On 19 March, 2018, Moneycontrol reported that "Big data firm Cambridge Analytica in talks with Indian opposition party for 2019 polls." The article did not mention the name of any political party but reported that CA "is in talks with a large Opposition party in India for the upcoming general elections in 2019" and has apparently made a presentation last August, where CA "etched a data-driven strategy to target voters on social media, analysing online user behaviour and 'connecting the dots' across different citizen databases."

It is interesting to note that while Rahul has rejected BJP's allegations as "fake news", Congress did not object to any of these reports from credible organisations, some of which had indicated explicit links between CA and Congress going as far back as last year.

Divya Spandana, Congress's social media and digital communications chief, has clarified that "any news about Congress engaged/engaging with Cambridge Analytica is absolutely false." This is quite a vehement refutation.

However, Congress's social media head was described as "reticent" on the usage of big data analytics in electoral campaigns in an interview done by News18 in October 2017 last year.

According to that interview, "when quizzed on the use of big data analytics, the Congress social media head is reticent.
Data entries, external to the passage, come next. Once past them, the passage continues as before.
(** * cvat-utils: the task loader and the image downloader of [cvat_utils/core.py]

    The development embeds [image_path_to_image_id], [load_task_data] and
    [download_images] and settles the properties its specification states
    about them.

    - Python [int] is unbounded: it is [Z].
    - Python [str] is [string]; [str.split], [str.join] and slicing are
      written out in [PyStr].
    - [AssertionError] and the other exceptions are values of [exn], carried
      by the error monad [result].
    - The frame dictionary keeps Python's insertion order, which the final
      validation loop follows: it is an association list.
    - [download_images] talks to the server and the file system and loops
      without bound: it is an interaction tree over the events [ioE], run
      against a scripted world. *)

From Stdlib Require Import ZArith List String Ascii Bool Lia Arith FinFun.
From Stdlib Require Import DecimalString.
From Stdlib Require Import Floats.
From ITree Require Import ITree.
Import ListNotations.
Import ITreeNotations.

Local Open Scope string_scope.
Local Open Scope list_scope.
Local Open Scope Z_scope.

(* ===================================================================== *)
(** ** Python strings *)
(* ===================================================================== *)

Module PyStr.

(** [s.split(sep)] for a one-character separator: the pieces between the
    occurrences of [sep]; never empty ([''.split('.') == ['']]). *)
Fixpoint split (sep : ascii) (s : string) : list string :=
  match s with
  | EmptyString => [EmptyString]
  | String c rest =>
      if Ascii.eqb c sep then EmptyString :: split sep rest
      else match split sep rest with
           | [] => [String c EmptyString]
           | piece :: pieces => String c piece :: pieces
           end
  end.

(** [sep.join(pieces)]. *)
Definition join (sep : string) (pieces : list string) : string :=
  String.concat sep pieces.

(** [xs[:-1]]: every element but the last ([[][:-1] == []]). *)
Definition but_last {A} (xs : list A) : list A := removelast xs.

(** [xs[-1]] raises [IndexError] on an empty list. *)
Definition last_item {A} (xs : list A) : option A :=
  match rev xs with
  | [] => None
  | x :: _ => Some x
  end.

(** [c in s]. *)
Fixpoint contains (c : ascii) (s : string) : bool :=
  match s with
  | EmptyString => false
  | String d rest => Ascii.eqb d c || contains c rest
  end.

(** [str(n)] for an [int]. *)
Definition str_of_int (n : Z) : string := NilZero.string_of_int (Z.to_int n).

(** [str(n)] for a length. *)
Definition str_of_len (n : nat) : string := str_of_int (Z.of_nat n).

(** [s.startswith(c)] for one character. *)
Definition starts_with_char (c : ascii) (s : string) : bool :=
  match s with
  | String d _ => Ascii.eqb d c
  | EmptyString => false
  end.

(** [s.endswith(c)] for one character. *)
Fixpoint ends_with_char (c : ascii) (s : string) : bool :=
  match s with
  | EmptyString => false
  | String d EmptyString => Ascii.eqb d c
  | String _ rest => ends_with_char c rest
  end.

(** [os.path.join(a, b)] of [posixpath], for two components. *)
Definition path_join (a b : string) : string :=
  if starts_with_char "/" b then b
  else if (String.eqb a "" || ends_with_char "/" a)%bool then a ++ b
  else a ++ "/" ++ b.

End PyStr.

(* ===================================================================== *)
(** ** Exceptions and the error monad *)
(* ===================================================================== *)

(** The exceptions the two functions can raise, each with the datum that
    identifies it rather than with its message: the message of an
    [AssertionError], the key a [KeyError] reports, the text a [ValueError]
    rejects, the status of an [HTTPError], the path of a file-system
    error. [OtherError] is any other exception a library call raises and the
    functions pass on, by the name of its class. *)
Inductive exn : Type :=
| AssertionError (msg : string)
| KeyError (key : string)
| ValueError (text : string)
| HTTPError (status : Z)
| FileExistsError (path : string)
| FileNotFoundError (path : string)
| BadZipFile
| OtherError (class_name : string).

Inductive result (A : Type) : Type :=
| Ok (a : A)
| Raise (e : exn).
Arguments Ok {A} a.
Arguments Raise {A} e.

Definition rbind {A B} (m : result A) (k : A -> result B) : result B :=
  match m with
  | Ok a => k a
  | Raise e => Raise e
  end.

Declare Scope result_scope.
Delimit Scope result_scope with result.
Notation "x <- m ;;; k" := (rbind m (fun x => k))
  (at level 61, m at next level, right associativity) : result_scope.
Notation "m ;;; k" := (rbind m (fun _ => k))
  (at level 61, right associativity) : result_scope.

(** [assert cond, msg]. *)
Definition assert_ (cond : bool) (msg : string) : result unit :=
  if cond then Ok tt else Raise (AssertionError msg).

(** [for x in xs: s = body(x, s)], stopping at the first exception. *)
Fixpoint for_each {A S} (xs : list A) (body : A -> S -> result S) (s : S)
  : result S :=
  match xs with
  | [] => Ok s
  | x :: rest => rbind (body x s) (for_each rest body)
  end.

(** [range(lo, hi)]. *)
Definition range (lo hi : Z) : list Z :=
  map (fun i => lo + Z.of_nat i) (seq 0 (Z.to_nat (hi - lo))).

(* ===================================================================== *)
(** ** The records of [cvat_utils.models] *)
(* ===================================================================== *)

Module Models.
There have been reports of Congress signing up data mining and analytics giant Cambridge Analytica, the company that was closely associated with Donald Trump's presidential bid last year."

It is not clear why Divya was not vehement in her denials about the links between Congress and Cambridge Analytica in that instance.
It is to be also noted that rebel Congress leader Shehzad Poonawalla on Wednesday told ANI that the Congress party was lying about its links with Cambridge Analytica. He posted three tweets in support of his claims.

As this trading of charges continues, it is evident that the larger question is getting buried under the debris of political slugfest. If data is not safe and secure then the user loses control over it. When that happens, the demise of democracy won't take long.